1. The perfect timing: the campaign was launched at the end of June 2019 during the Solidays festival, the perfect atmosphere to kickstart momentum and excellent media coverage, four months before the replenishment conference.
2. A simple, appealing message: #Treatment4All, focused principally on the fight against Aids (the Global Fund also tackles TB and malaria, but these are less well-known in France) and based on the simple principle of equal access for all to health and healthcare.
3. Endorsement from influential personalities and household names which boosted visibility, mainly through visuals and photographs of those supporting the campaign, notably President Macron et Elton John.
4. Support from French and international NGOs for the campaign.

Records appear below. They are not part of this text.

(* ===== verification/GuiProps.v ===== *)
(** The file the window writes is what the daemon reads. *)

From S2P Require Import Prelude NidTypes Inet InetProps Configuration StartProps Gui.

Local Open Scope Z_scope.

(** ** The document of the file *)

Definition text_node (t : list Z) : xmlNode := mkXml false (chars "text") t [].

Definition form_node (e : string * list Z) : xmlNode :=
  mkXml true (chars e.1) [] (match e.2 with [] => [] | t => [text_node t] end).

(** The elements with the newlines between them. *)
Definition form_tree (f : form) : xmlNode :=
  mkXml true (chars "configuration") []
    (concat ((λ e, [text_node [10]; form_node e]) <$> form_elements f) ++ [text_node [10]]).

Section Reading.
(** What libxml2 gives as the content of nodes. *)
Context (content : list xmlNode → option (list Z)).
Context (content_nil : content [] = None).
Context (content_text : ∀ t, t ≠ [] → content [text_node t] = Some t).

Lemma read_text_node t m : get_data_nodes content [text_node t] m = m.
Proof. by destruct m. Qed.

(** A block for another name does nothing, the block for its name takes the text. *)
Lemma other_element e n required assign c :
  chars e.1 ≠ chars n → on_element content (form_node e) n required assign c = inl c.
Proof. intros H. unfold on_element. by rewrite decide_False. Qed.

Lemma own_element n t required assign c :
  t ≠ [] → on_element content (form_node (n, t)) n required assign c = assign t c.
Proof.
  intros H. unfold on_element. rewrite decide_True by done. destruct t as [|x t]; [done|].
  cbn [form_node xml_children snd]. by rewrite content_text.
Qed.

Lemma empty_element n assign c :
  on_element content (form_node (n, [])) n true assign c = inr ConfMissing.
Proof. unfold on_element. rewrite decide_True by done. cbn. by rewrite content_nil. Qed.

Lemma other_core e (b : bool) c :
  Forall (λ n, chars e.1 ≠ chars n) ["niddht"; "dhtIP"; "dhtPort"; "dht"]%string →
  (if b then get_data_core content (form_node e) c else inl c) = inl c.
Proof.
  intros H. repeat (apply Forall_cons in H as [? H]). destruct b; [|done]. unfold get_data_core.
  rewrite other_element by done. cbn [conf_bind]. rewrite other_element by done. cbn [conf_bind].
  rewrite other_element by done. cbn [conf_bind]. by rewrite other_element.
Qed.

(** [get_data] on an element of the form. *)
Ltac not_name := vm_compute; discriminate.
Ltac read_node :=
  intros; unfold get_data_node; cbn [xml_element form_node negb];
  repeat first [rewrite other_element by not_name
               |rewrite own_element by assumption|rewrite empty_element
               |rewrite other_core by (repeat (apply Forall_cons_2; [not_name|]); apply Forall_nil_2)
               |progress cbn [conf_bind]];
  try reflexivity.

Lemma read_type t c : t ≠ [] →
  get_data_node content (form_node ("type"%string, t)) c = inl (c <| conf_type := u16 (atoi t) |>).
Proof. read_node. Qed.

Lemma read_nodeID t c : t ≠ [] →
  get_data_node content (form_node ("nodeID"%string, t)) c = inl (setNID32 (c <| conf_nid ::= pton6_into t |>)).
Proof. read_node. Qed.

Lemma read_nidcorehome t c : t ≠ [] →
  get_data_node content (form_node ("nidcorehome"%string, t)) c = inl (c <| conf_nidcorehome ::= pton6_into t |>).
Proof. read_node. Qed.

Lemma read_nidcore t c : t ≠ [] →
  get_data_node content (form_node ("nidcore"%string, t)) c = inl (c <| conf_nidcore ::= pton6_into t |>).
Proof. read_node. Qed.

Lemma read_nidrvs t c : t ≠ [] →
  get_data_node content (form_node ("nidrvs"%string, t)) c = inl (c <| conf_nidrvs ::= pton6_into t |>).
Proof. read_node. Qed.

Lemma read_nidgw t c : t ≠ [] →
  get_data_node content (form_node ("nidgw"%string, t)) c = inl (c <| conf_nidgw ::= pton6_into t |>).
Proof. read_node. Qed.

Lemma read_rvsIP t c : t ≠ [] →
  get_data_node content (form_node ("rvsIP"%string, t)) c = inl (c <| conf_rvsIP ::= pton4_into t |>).
Proof. read_node. Qed.

Lemma read_ip t c : t ≠ [] →
  get_data_node content (form_node ("ip"%string, t)) c = inl (c <| conf_gatewayIP ::= pton4_into t |>).
Proof. read_node. Qed.

Lemma read_rvsTimeout t c : t ≠ [] →
  get_data_node content (form_node ("rvsTimeout"%string, t)) c = inl (c <| conf_rvsTimeout := u16 (atoi t) |>).
Proof. read_node. Qed.

Lemma read_dns t c : t ≠ [] →
  get_data_node content (form_node ("dns"%string, t)) c = inl (c <| conf_dns := u16 (atoi t) |>).
Proof. read_node. Qed.

Lemma read_dhcp t c : t ≠ [] →
  get_data_node content (form_node ("dhcp"%string, t)) c = inl (c <| conf_dhcp := u16 (atoi t) |>).
Proof. read_node. Qed.

Lemma read_niddns t c : t ≠ [] →
  get_data_node content (form_node ("niddns"%string, t)) c = (let c := c <| conf_niddns ::= pton6_into t |> in
       inl (c <| conf_server_address := update_dns_server_address (conf_niddns c) |>)).
Proof. read_node. Qed.

Lemma read_primaryIface t c : t ≠ [] →
  get_data_node content (form_node ("primaryIface"%string, t)) c = if (32 <? S (length t))%nat then inr ConfOverflow else inl (c <| conf_primaryIface := t |>).
Proof. read_node. Qed.

(** Elements of the DHT, read by a core. *)
Ltac read_core := read_node; destruct (conf_type _ =? _); [unfold get_data_core|]; read_node.

Lemma read_dhtIP t c : t ≠ [] →
  get_data_node content (form_node ("dhtIP"%string, t)) c
  = inl (if conf_type c =? node_types_val CORE then c <| conf_dhtIP ::= pton4_into t |> else c).
Proof. read_core. Qed.

Lemma read_dhtPort t c : t ≠ [] →
  get_data_node content (form_node ("dhtPort"%string, t)) c
  = inl (if conf_type c =? node_types_val CORE then c <| conf_dhtPort := u16 (atoi t) |> else c).
Proof. read_core. Qed.

Lemma read_dht t c : t ≠ [] →
  get_data_node content (form_node ("dht"%string, t)) c
  = inl (if conf_type c =? node_types_val CORE then c <| conf_dht := u16 (atoi t) |> else c).
Proof. read_core. Qed.

Lemma read_nodeID_empty c :
  get_data_node content (form_node ("nodeID"%string, [])) c = inr ConfMissing.
Proof. read_node. Qed.

Lemma read_nidcorehome_empty c :
  get_data_node content (form_node ("nidcorehome"%string, [])) c = inr ConfMissing.
Proof. read_node. Qed.
End Reading.

(** ** The whole file *)

Lemma bind_inl m : conf_bind m inl = m.
Proof. by destruct m. Qed.

Section File.
Context (content : list xmlNode → option (list Z)).
Context (content_nil : content [] = None).
Context (content_text : ∀ t, t ≠ [] → content [text_node t] = Some t).

Lemma get_data_text t next c : get_data content (text_node t :: next) c = get_data content next c.
Proof. done. Qed.

Lemma get_data_form e next c :
  get_data content (text_node [10] :: form_node e :: next) c
  = conf_bind (get_data_node content (form_node e) c) (get_data content next).
Proof.
  rewrite get_data_text. cbn [get_data]. rewrite get_data_tree_eq.
  destruct (get_data_node content (form_node e) c) as [c'|]; [|done]. cbn [conf_bind].
  destruct e as [n [|x t]]; [done|]. cbn [form_node xml_children snd]. by rewrite get_data_text.
Qed.

(** What a form stands for. *)
Definition saved_config (f : form) : config :=
  let c := setNID32 (config_init <| conf_type := comboBox1 f |>
                       <| conf_nid := pton6_into (lineEdit f 1) nid_zero |>) in
  let c := c <| conf_nidcorehome := pton6_into (lineEdit f 2) nid_zero |>
             <| conf_nidcore := pton6_into (edited f 3 "dead::dead") nid_zero |>
             <| conf_nidrvs := pton6_into (edited f 4 "dead::dead") nid_zero |>
             <| conf_rvsIP := pton4_into (edited f 5 "0.0.0.0") 0 |>
             <| conf_rvsTimeout := u16 (atoi (edited f 6 "5")) |>
             <| conf_nidgw := pton6_into (edited f 7 "dead::dead") nid_zero |>
             <| conf_gatewayIP := pton4_into (edited f 8 "0.0.0.0") 0 |> in
  let c := if comboBox1 f =? node_types_val CORE
           then c <| conf_dhtIP := pton4_into (edited f 9 "0.0.0.0") 0 |>
                  <| conf_dhtPort := u16 (atoi (edited f 10 "0")) |>
                  <| conf_dht := if checkBox3 f then 1 else 0 |>
           else c in
  let dns := pton6_into (edited f 11 "dead::dead") nid_zero in
  c <| conf_niddns := dns |> <| conf_server_address := update_dns_server_address dns |>
    <| conf_dns := if checkBox1 f then 1 else 0 |> <| conf_dhcp := if checkBox2 f then 1 else 0 |>
    <| conf_primaryIface := edited f 12 "eth0" |>.

Lemma edited_not_nil f n s : chars s ≠ [] → edited f n s ≠ [].
Proof. unfold edited. by destruct (lineEdit f n). Qed.

Lemma atoi_bool b : u16 (atoi (str_bool b)) = if b then 1 else 0.
Proof. by destruct b. Qed.

Lemma atoi_type t : 0 ≤ t ≤ 3 → u16 (atoi (str_type t)) = t.
Proof.
  intros H. assert (t = 0 ∨ t = 1 ∨ t = 2 ∨ t = 3) as [->|[->|[->| ->]]] by lia; reflexivity.
Qed.

Ltac next_element L :=
  rewrite get_data_form, L by (assumption || done || by apply edited_not_nil); cbn [conf_bind].

(** A configuration as the list of its members. *)
Ltac conf_normal :=
  cbv beta iota zeta delta [set_field setNID32 config_init conf_type conf_gatewayPort conf_dhtPort
    conf_rvsTimeout conf_dhcp conf_dht conf_dns conf_mobility conf_primaryIface conf_nid conf_nidgw
    conf_nidrvs conf_nidcore conf_nidcorehome conf_niddns conf_niddht conf_nid32 conf_gatewayIP
    conf_rvsIP conf_dhtIP conf_ip conf_server_address].

(** The type was read first. *)
Ltac core f Et :=
  match goal with
  | |- context [conf_type ?c =? node_types_val CORE] =>
      change (conf_type c) with (comboBox1 f); rewrite Et; cbn iota
  end.

Lemma read_form f :
  0 ≤ comboBox1 f ≤ 3 → lineEdit f 1 ≠ [] → lineEdit f 2 ≠ [] →
  get_data content (xml_children (form_tree f)) config_init
  = if (31 <? length (edited f 12 "eth0"))%nat then inr ConfOverflow else inl (saved_config f).
Proof.
  intros Ht H1 H2. unfold form_tree, form_elements. cbn [xml_children fmap list_fmap concat app].
  next_element read_type. rewrite atoi_type by done.
  next_element read_nodeID. next_element read_nidcorehome. next_element read_nidcore. next_element read_nidrvs.
  next_element read_rvsIP. next_element read_rvsTimeout. next_element read_nidgw. next_element read_ip.
  destruct (comboBox1 f =? node_types_val CORE) eqn:Et;
    next_element read_dhtIP; core f Et; next_element read_dhtPort; core f Et; next_element read_niddns;
    next_element read_dns; next_element read_dhcp; next_element read_dht; core f Et;
    next_element read_primaryIface; rewrite !atoi_bool; unfold saved_config; rewrite Et;
    change (32 <? S (length (edited f 12 "eth0")))%nat with (31 <? length (edited f 12 "eth0"))%nat;
    (destruct (31 <? _)%nat; [done|]); cbn [conf_bind get_data get_data_tree]; conf_normal; reflexivity.
Qed.

(** An identifier that was not entered. *)
Lemma read_form_missing f :
  0 ≤ comboBox1 f ≤ 3 → lineEdit f 1 = [] ∨ lineEdit f 2 = [] →
  get_data content (xml_children (form_tree f)) config_init = inr ConfMissing.
Proof.
  intros Ht H. unfold form_tree, form_elements. cbn [xml_children fmap list_fmap concat app].
  next_element read_type. destruct (lineEdit f 1) as [|x t] eqn:E1.
  - by rewrite get_data_form, read_nodeID_empty.
  - destruct H as [H|H]; [done|]. next_element read_nodeID. rewrite H.
    by rewrite get_data_form, read_nidcorehome_empty.
Qed.
End File.

(** ** The choice of the type *)

(** The calls of [nodeType] leave the form with the type chosen; the DHT is
    switched on, and its address can be entered, for a core only, the rendezvous
    server's own cannot for a rendezvous server, the gateway's not for a core, and
    DHCP can be asked for by a node only. *)
Lemma choose_type_spec t s :
  t ∈ [0; 1; 2; 3] →
  let r := choose_type t s in
  comboBox1 r.2 = t ∧ lineEdit r.2 = lineEdit s.2 ∧ checkBox1 r.2 = checkBox1 s.2
  ∧ checkBox2 r.2 = false ∧ checkBox3 r.2 = (t =? 3)
  ∧ r.1 (Check 2) = (t =? 0) ∧ r.1 (Check 3) = (t =? 3)
  ∧ (∀ n, n ∈ [9; 10]%nat → r.1 (Edit n) = (t =? 3))
  ∧ (∀ n, n ∈ [7; 8]%nat → r.1 (Edit n) = negb (t =? 3))
  ∧ (∀ n, n ∈ [4; 5]%nat → r.1 (Edit n) = negb (t =? 1)).
Proof.
  intros Ht r. subst r. destruct s as [e f]. rewrite !elem_of_cons in Ht.
  destruct Ht as [->|[->|[->|[->|[]%elem_of_nil]]]]; split_and!; try reflexivity;
    intros n; rewrite !elem_of_cons; (intros [->|[->|[]%elem_of_nil]]); reflexivity.
Qed.

(** C14. What the window saves is what the daemon reads.  For an XML library that
    parses the file into its elements, [read_config] of the file [salvar] writes
    ends for a missing identifier of the node or of its home core, overflows on an
    interface name of 32 characters, and otherwise gives the configuration of the
    form: every field entered, the stand-in value of those left empty, and the
    fields of the DHT for a core only. *)
Theorem saved_form_is_read content parse f :
  content [] = None → (∀ t, t ≠ [] → content [text_node t] = Some t) →
  parse (salvar f) = Some (form_tree f) → 0 ≤ comboBox1 f ≤ 3 →
  read_config content (parse (salvar f))
  = Some (if bool_decide (lineEdit f 1 = []) || bool_decide (lineEdit f 2 = []) then inr ConfMissing
          else if (31 <? length (edited f 12 "eth0"))%nat then inr ConfOverflow
          else inl (saved_config f)).
Proof.
  intros Hn Ht -> Hc. unfold read_config. f_equal. cbn [get_data]. rewrite get_data_tree_eq.
  assert (E : get_data_node content (form_tree f) config_init = inl config_init).
  { unfold get_data_node. cbn [xml_element form_tree negb].
    assert (Ho : ∀ n r a c, n ∈ ["type"; "ip"; "nodeID"; "nidgw"; "nidcorehome"; "nidcore"; "nidrvs"; "rvsIP";
        "rvsTimeout"; "niddns"; "dhcp"; "dns"; "primaryIface"]%string → on_element content (form_tree f) n r a c = inl c).
    { intros n r a c Hn'. unfold on_element. rewrite decide_False; [done|]. cbn [xml_name form_tree].
      rewrite !elem_of_cons in Hn'.
      repeat (destruct Hn' as [->|Hn']; [vm_compute; discriminate|]). by apply elem_of_nil in Hn'. }
    repeat (rewrite Ho by (apply (bool_decide_unpack _); vm_compute; exact I); cbn [conf_bind]).
    reflexivity. }
  rewrite E. cbn [conf_bind].
  destruct (bool_decide (lineEdit f 1 = [])) eqn:E1; [apply bool_decide_eq_true in E1|apply bool_decide_eq_false in E1].
  - rewrite read_form_missing by auto. done.
  - destruct (bool_decide (lineEdit f 2 = [])) eqn:E2; [apply bool_decide_eq_true in E2|apply bool_decide_eq_false in E2].
    + rewrite read_form_missing by auto. done.
    + rewrite read_form by done. by destruct (31 <? _)%nat.
Qed.

(** A node with the two identifiers entered, and an XML library for this file. *)
Definition node_form : form :=
  mkForm 0 (λ n, match n with
                 | 1%nat => chars "3ffe::7" | 2%nat => chars "3ffe::4" | 5%nat => chars "10.0.0.2"
                 | _ => []
                 end) true true false.

Definition text_content (l : list xmlNode) : option (list Z) :=
  match l with pt :: _ => match xml_text pt with [] => None | t => Some t end | [] => None end.

Definition one_file (t : list Z) : option xmlNode :=
  if bool_decide (t = salvar node_form) then Some (form_tree node_form) else None.

Lemma saved_form_is_read_witness :
  ∃ c, read_config text_content (one_file (salvar node_form)) = Some (inl c)
    ∧ conf_nid c = [0x3f; 0xfe] ++ replicate 13 0 ++ [7] ∧ conf_rvsIP c = 0x0200000a
    ∧ conf_nidgw c = [0xde; 0xad] ++ replicate 12 0 ++ [0xde; 0xad] ∧ conf_rvsTimeout c = 5
    ∧ conf_primaryIface c = chars "eth0" ∧ conf_dns c = 1.
Proof.
  exists (saved_config node_form). split.
  - rewrite (saved_form_is_read text_content one_file node_form).
    + reflexivity.
    + reflexivity.
    + intros [|x t] H; [done|reflexivity].
    + unfold one_file. rewrite bool_decide_eq_true_2 by reflexivity. reflexivity.
    + cbn. lia.
  - split_and!; vm_compute; reflexivity.
Defined.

5. The combination of music, enthusiasm and positive messaging ("a world without Aids is possible"), along with images and visuals reminding people of the need for urgent action.
6. The experience, know-how, means and networks of those who ran the campaign. Solidarité Sida and its partners have the ability to quickly and professionally organise large-scale public events, to raise significant funding, to obtain donated logistical and communication support, to mobilise thousands of volunteers, and to achieve privileged access to decision-makers and journalists.